Among many other large international diamond exchange centers are New York City and Antwerp, Belgium. Diamond traders working in an exchange purchase the rough products from diamond mines in an exchange. The values which are used to sort the rough diamonds are size, shape, clarity and color. Specialized training and aptitude is required of the sorters working in an exchange. The constant proximity to diamonds requires a background check of all the sorters. Diamond exchanges use ultra-sensitive scales to measure the weight of each sorter's diamonds before and after sorting because every 142 carats of diamond produce barely over one ounce of usable stone.

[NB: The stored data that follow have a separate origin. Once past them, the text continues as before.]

(* ===== verification/GoNet.v ===== *)
(** The parts of net/url, net/http, net and encoding/json the program calls.

    URL parsing is the operation of the class [NetURL], with a concrete instance at
    the end of the file for evaluating examples.  [JSONDecoder] is the interface the
    components decode bodies through; its instances on the decoder of GoJSON.v are in
    Wire.v and Bodies.v.  Header maps,
    body streams with their size limit and the host part of an address are
    modelled here. *)
From Stdlib Require Import Ascii ZArith Lia.
From Corelib Require Import ssreflect.
From stdpp Require Import base gmap strings list numbers pretty.
From S2P Require Import Prelude GoStrings.

#[local] Open Scope Z_scope.

(** ** URLs *)

(** The fields of [url.URL] the program reads; [User] is whether user
    information is present. *)
Record URL := mkURL {
  u_Scheme : string;
  u_User : bool;
  u_Host : string;
  u_Path : string
}.

Class NetURL := {
  url_Parse : string -> res URL;
  url_ParseRequestURI : string -> res URL;
  url_String : URL -> string;
  url_JoinPath : string -> string -> res string;
  url_Hostname : URL -> string;
}.

(** ** Headers *)

Definition is_lower (a : ascii) : bool := ((97 <=? byte_val a) && (byte_val a <=? 122))%N.
Definition is_upper (a : ascii) : bool := ((65 <=? byte_val a) && (byte_val a <=? 90))%N.
Definition is_digit (a : ascii) : bool := ((48 <=? byte_val a) && (byte_val a <=? 57))%N.

Definition has_byte (a : ascii) (s : string) : bool := negb (no_byte a s).

(** The token bytes of a header field name. *)
Definition token_char (a : ascii) : bool :=
  is_lower a || is_upper a || is_digit a ||
  has_byte a "!#$%&'*+-.^_`|~".

Fixpoint canonical_bytes (upper : bool) (s : string) : string :=
  match s with
  | EmptyString => EmptyString
  | String a s' =>
    String (if upper then upper_byte a else lower_byte a)
      (canonical_bytes (Ascii.eqb a "-"%char) s')
  end.

(** [textproto.CanonicalMIMEHeaderKey]. *)
Definition CanonicalHeaderKey (k : string) : string :=
  if all_bytes token_char k then canonical_bytes true k else k.

(** [http.Header]: canonical names to their values. *)
Abbreviation Header := (gmap string (list string)).

Definition Header_Get (h : Header) (k : string) : string :=
  match h !! CanonicalHeaderKey k with
  | Some (v :: _) => v
  | _ => ""
  end.
Definition Header_Set (h : Header) (k v : string) : Header := <[CanonicalHeaderKey k := [v]]> h.
Definition Header_Del (h : Header) (k : string) : Header := delete (CanonicalHeaderKey k) h.

(** ** Body streams *)

(** What a reader yields: bytes, then end of file or an error. *)
Record stream := mkStream {
  st_bytes : string;
  st_err : option error
}.

Fixpoint stake (n : N) (s : string) : string * bool :=
  match s with
  | EmptyString => (EmptyString, true)
  | String a s' =>
    if (n =? 0)%N then (EmptyString, false)
    else let '(t, whole) := stake (N.pred n) s' in (String a t, whole)
  end.

(** [io.LimitReader(r, n)]: at most [n] bytes; a stream of exactly [n] bytes
    ends before its error is seen. *)
Definition LimitReader (r : stream) (n : N) : stream :=
  let '(t, whole) := stake n (st_bytes r) in
  mkStream t (if whole && (N.of_nat (String.length t) <? n)%N then st_err r else None).

(** [io.ReadAll]. *)
Definition ReadAll (r : stream) : res string :=
  match st_err r with
  | Some e => Err e
  | None => Ok (st_bytes r)
  end.

Lemma stake_whole s : forall n, (N.of_nat (String.length s) <= n)%N -> stake n s = (s, true).
Proof.
  induction s as [|a s IH]; intros n Hn; [done|]. cbn [stake String.length] in *.
  destruct (N.eqb_spec n 0); [lia|]. rw IH; [lia|]. done.
Qed.

Record Response := mkResponse {
  res_StatusCode : Z;
  res_Body : stream
}.

(** ** JSON *)

(** A decoder over a stream: [json_Decode] reads one value of type [A] with
    unknown fields disallowed, [json_more] is what a second [Decode] into an
    [any] finds. *)
Inductive trailing := AtEOF | Malformed (e : error) | MoreValues.

Class JSONDecoder (A : Type) := {
  json_Decode : stream -> res (A * stream);
  json_more : stream -> trailing;
}.

(** A JSON reply: a status with a response body, or with an error text. *)
Inductive json_reply (A : Type) :=
| JSONOk (status : Z) (body : A)
| JSONError (status : Z) (message : string).
Arguments JSONOk {A}.
Arguments JSONError {A}.

(** ** Addresses *)

(** The index of the last colon, and [net.SplitHostPort]. *)
Fixpoint last_colon (s : string) : option (string * string) :=
  match s with
  | EmptyString => None
  | String a s' =>
    match last_colon s' with
    | Some (h, p) => Some (String a h, p)
    | None => if Ascii.eqb a ":"%char then Some (EmptyString, s') else None
    end
  end.

(** The host between the brackets, with the bytes after the first ']'. *)
Fixpoint until_bracket (s : string) : option (string * string) :=
  match s with
  | EmptyString => None
  | String a s' =>
    if Ascii.eqb a "]"%char then Some (EmptyString, s')
    else match until_bracket s' with
         | Some (h, r) => Some (String a h, r)
         | None => None
         end
  end.

Definition addrError (why addr : string) : error := Opaque ("address " +:+ addr +:+ ": " +:+ why).

Definition SplitHostPort (hostport : string) : res (string * string) :=
  match last_colon hostport with
  | None => Err (addrError "missing port in address" hostport)
  | Some (before, port) =>
    match hostport with
    | String "["%char rest =>
      match until_bracket rest with
      | None => Err (addrError "missing ']' in address" hostport)
      | Some (host, after) =>
        match after with
        | EmptyString => Err (addrError "missing port in address" hostport)
        | String c after' =>
          if Ascii.eqb c ":"%char && no_byte ":"%char after' then
            if has_byte "["%char host || has_byte "["%char after' then
              Err (addrError "unexpected '[' in address" hostport)
            else if has_byte "]"%char after' then
              Err (addrError "unexpected ']' in address" hostport)
            else Ok (host, after')
          else if Ascii.eqb c ":"%char then Err (addrError "too many colons in address" hostport)
          else Err (addrError "missing port in address" hostport)
        end
      end
    | _ =>
      if has_byte ":"%char before then Err (addrError "too many colons in address" hostport)
      else if has_byte "["%char hostport then Err (addrError "unexpected '[' in address" hostport)
      else if has_byte "]"%char hostport then Err (addrError "unexpected ']' in address" hostport)
      else Ok (before, port)
    end
  end.

Example SplitHostPort_ipv4 : SplitHostPort "10.0.0.7:4242" = Ok ("10.0.0.7", "4242").
Proof. reflexivity. Qed.
Example SplitHostPort_ipv6 : SplitHostPort "[2001:db8::1]:4242" = Ok ("2001:db8::1", "4242").
Proof. reflexivity. Qed.
Example SplitHostPort_bare : is_ok (SplitHostPort "2001:db8::1") = false.
Proof. reflexivity. Qed.

(** ** Lemmas *)

Lemma Header_Get_Del h k : Header_Get (Header_Del h k) k = "".
Proof. unfold Header_Get, Header_Del. by rw lookup_delete_eq. Qed.

Lemma Header_Get_Set h k v : Header_Get (Header_Set h k v) k = v.
Proof. unfold Header_Get, Header_Set. by rw lookup_insert_eq. Qed.

Lemma Header_Get_Set_ne h k k' v :
  CanonicalHeaderKey k <> CanonicalHeaderKey k' ->
  Header_Get (Header_Set h k v) k' = Header_Get h k'.
Proof. intros. unfold Header_Get, Header_Set. by rw lookup_insert_ne. Qed.

(** ** A URL parser for the plain forms scheme://host/path *)

Fixpoint cut_at (pat s : string) : option (string * string) :=
  match cut_prefix pat s with
  | Some rest => Some (EmptyString, rest)
  | None =>
    match s with
    | EmptyString => None
    | String a s' =>
      match cut_at pat s' with
      | Some (h, t) => Some (String a h, t)
      | None => None
      end
    end
  end.

Definition plain_Parse (s : string) : res URL :=
  match cut_at "://" s with
  | None => Ok (mkURL "" false "" s)
  | Some (scheme, rest) =>
    let '(host, path) := match cut_at "/" rest with
                         | Some (h, p) => (h, String "/" p)
                         | None => (rest, EmptyString)
                         end in
    if bool_decide (scheme = "") then Err (Opaque "missing protocol scheme")
    else Ok (mkURL (smap lower_byte scheme) (has_byte "@"%char host) host path)
  end.

Definition plain_url : NetURL := {|
  url_Parse := plain_Parse;
  url_ParseRequestURI s :=
    if bool_decide (s = "") then Err (Opaque "empty url") else plain_Parse s;
  url_String u := u_Scheme u +:+ "://" +:+ u_Host u +:+ u_Path u;
  url_JoinPath base elem := Ok (TrimRight base "/"%char +:+ "/" +:+ elem);
  url_Hostname u := match last_colon (u_Host u) with Some (h, _) => h | None => u_Host u end;
|}.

The international diamond exchange's second element of operation is the distribution. The sorters work in the exchange then sell their packages of usable stones to diamond dealers, once they are done sorting them, many of these dealers send it to their cutting and polishing factories. Diamonds may even pass through multiple dealers before reaching the customer. The difference between the buying and selling price of the stones is how the profit of a sorter is measured. In most cases, sorters make a profit margin of about 10 per cent. The diamond exchange of Israel sorts approximately 65 per cent of the rough diamonds in the world. This is why the sorters working at the exchange have an advantage over the others.
"Sightholders" are certain dealers who are allowed to have transactions with the Israeli exchange.
Sightholders are given bundles of stones that have no guarantees that they will be in accordance to the request submitted by the sightholders. Apart from that, they can only accept or reject an offer as per the asked price. Other than requiring sightholders in order to accept the bundles allocated to them, it is expected by the sightholders to carry out marketing and distribution in order to increase the general consumer interest by the Israeli diamond exchange.